Эрика слушала, как Дантес говорит о «них» так, будто сам он был не из их числа, и пыталась сдержать улыбку: он все-таки был членом клуба. Возмущенный фашизмом, возмущенный псевдомарксистским коммунизмом, возмущенный аморфной буржуазией, социализмом, затерявшимся где-то между потреблением и производством, наконец, американским капитализмом, возмущенный предвозвестник обвалов всепланетного масштаба. Космополит, прекрасно понимавший, что космополитизм посещает только лучшие отели и старается обходить стороной места, запруженные толпой, страстный европеец, горько смеющийся при мысли, что его Европа превратилась в Общий рынок, Дантес воскрешал прошлое, делая вид, что говорит об истории, но имея в виду себя самого. Она понимала теперь, отчего шедевры уходили с торгов по запредельным ценам: западная культура требовала много денег. Одна только демография, например, могла превратить Европу в ничто: утонченность ума, благородство поведения, терпимость, забота о том, чтобы, руководствуясь чувством меры, избегать крайностей, красота, эстетика, возведенная в ранг морали, были несовместимы с нахлынувшими людскими массами и демографической толчеей. Спокойствие созерцательности, просветленного размышления, мудрости не могло сочетаться с эпохой скорости, с быстротой принятия решений, которой требовало распространение человеческого вида по планете. Эта поспешность неминуемо приводила к поверхностности, при постоянной угрозе срыва; противопоставление идеологий происходило в ущерб мысли. Во времена Платона и Сократа не было подобного столпотворения.

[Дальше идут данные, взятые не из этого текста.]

Lemma put_fields_length s page fs p : put_fields s page fs = Ok p -> length p = length page.
Proof.
  revert page. induction fs as [|f fs IH]; intros page; [by intros [= ->]|].
  rewrite put_fields_cons. intros (bs & _ & H). rewrite (IH _ H). apply length_blit.
Qed.

Lemma put_fields_app s page fs gs :
  put_fields s page (fs ++ gs) = let? p := put_fields s page fs in put_fields s p gs.
Proof.
  revert page. induction fs as [|f fs IH]; intros page; [done|]. simpl.
  destruct (put_field s page f) as [p|e]; simpl; [apply IH|done].
Qed.

Lemma put_fields_before s page fs p off i :
  put_fields s page fs = Ok p -> 0 <= off -> laid off fs -> (Z.of_nat i < off) -> p !! i = page !! i.
Proof.
  revert page off. induction fs as [|f fs IH]; intros page off; [by intros [= ->]|].
  rewrite put_fields_cons. intros (bs & _ & H) Hoff (Hlo & Hsz & Hlaid) Hi.
  rewrite (IH _ (pf_offset f + pf_size f) H) by (done || lia).
  apply lookup_blit_out. lia.
Qed.

(** Each field's bytes are at its offset when the loop ends. *)
Lemma put_fields_at s page fs p off f :
  put_fields s page fs = Ok p -> 0 <= off -> laid off fs -> Forall (fits s) fs -> f ∈ fs ->
  pf_offset f + pf_size f <= len page ->
  exists bs, field_bytes s f = Ok bs /\ slice (Z.to_nat (pf_offset f)) (length bs) p = bs.
Proof.
  revert page off. induction fs as [|g fs IH]; intros page off; [set_solver|].
  rewrite put_fields_cons. intros (bs & Hbs & H) Hoff (Hlo & Hsz & Hlaid) [Hg Hfits]%Forall_cons Hin Hend.
  unfold len in *. apply elem_of_cons in Hin as [->|Hin].
  - exists bs. split; [done|]. pose proof (Hg _ Hbs).
    rewrite (slice_ext _ _ p (blit (Z.to_nat (pf_offset g)) bs page)).
    + apply slice_blit_eq. lia.
    + intros i Hi. eapply (put_fields_before _ _ _ _ (pf_offset g + pf_size g)); [exact H|lia|exact Hlaid|lia].
  - apply (IH _ (pf_offset g + pf_size g) H); try done; [lia|]. by rewrite length_blit.
Qed.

В такие минуты становилось грустно: счастье, которое задается вопросом о собственной социальной природе, улетучивается, как только становится честным. Единственное слово, которого Дантес никогда не произносил, было «декаданс», и он был прав. О декадансе не могло быть и речи: с ним было кончено, вот и все. Те, кто заговаривал о том, чтобы помочь родиться новому миру, баюкали себя иллюзиями: новый мир уже родился. Единственный вопрос состоял в том, что же теперь делать с руинами
XXV
Что в Бейруте, что в Зальцбурге, их путешествия в прошлое с Вагнером и Рихардом Штраусом всегда заканчивались под проливным дождем. В долинах баварских и австрийских озер влажный туман окутывал мхи и сосны; путники спешили укрыться в каком-нибудь уютном сельском ресторанчике, где повсюду мелькали голые коленки и тирольские штаны. Это был край кича, который, казалось, пародировал сам себя, чтобы привлечь туристов. Последнюю ночь они провели вместе в замке Дроттингенов, на вершинах Солтси, которая на всех открытках вырастала из сочной зелени сосен. В этом древнем пристанище Гёца фон Берлихингена, куда Грильпарцер наведывался в поисках вдохновения, сейчас устраивались дискотеки, как раз в той башне, где прятался, скрывая свое изъеденное лепрой лицо, прокаженный барон Ренц. Его сестра и любовница уединилась тогда в западной башне, где и прожила в заточении двадцать лет В те времена люди умели переживать отчаяние.
Под моросящим дождем, который еле накрапывал, будто истощенный веками романтизма, Эрика, положив голову Дантесу на плечо, вглядывалась в силуэт башни, в которой когда-то бушевало столько страстей.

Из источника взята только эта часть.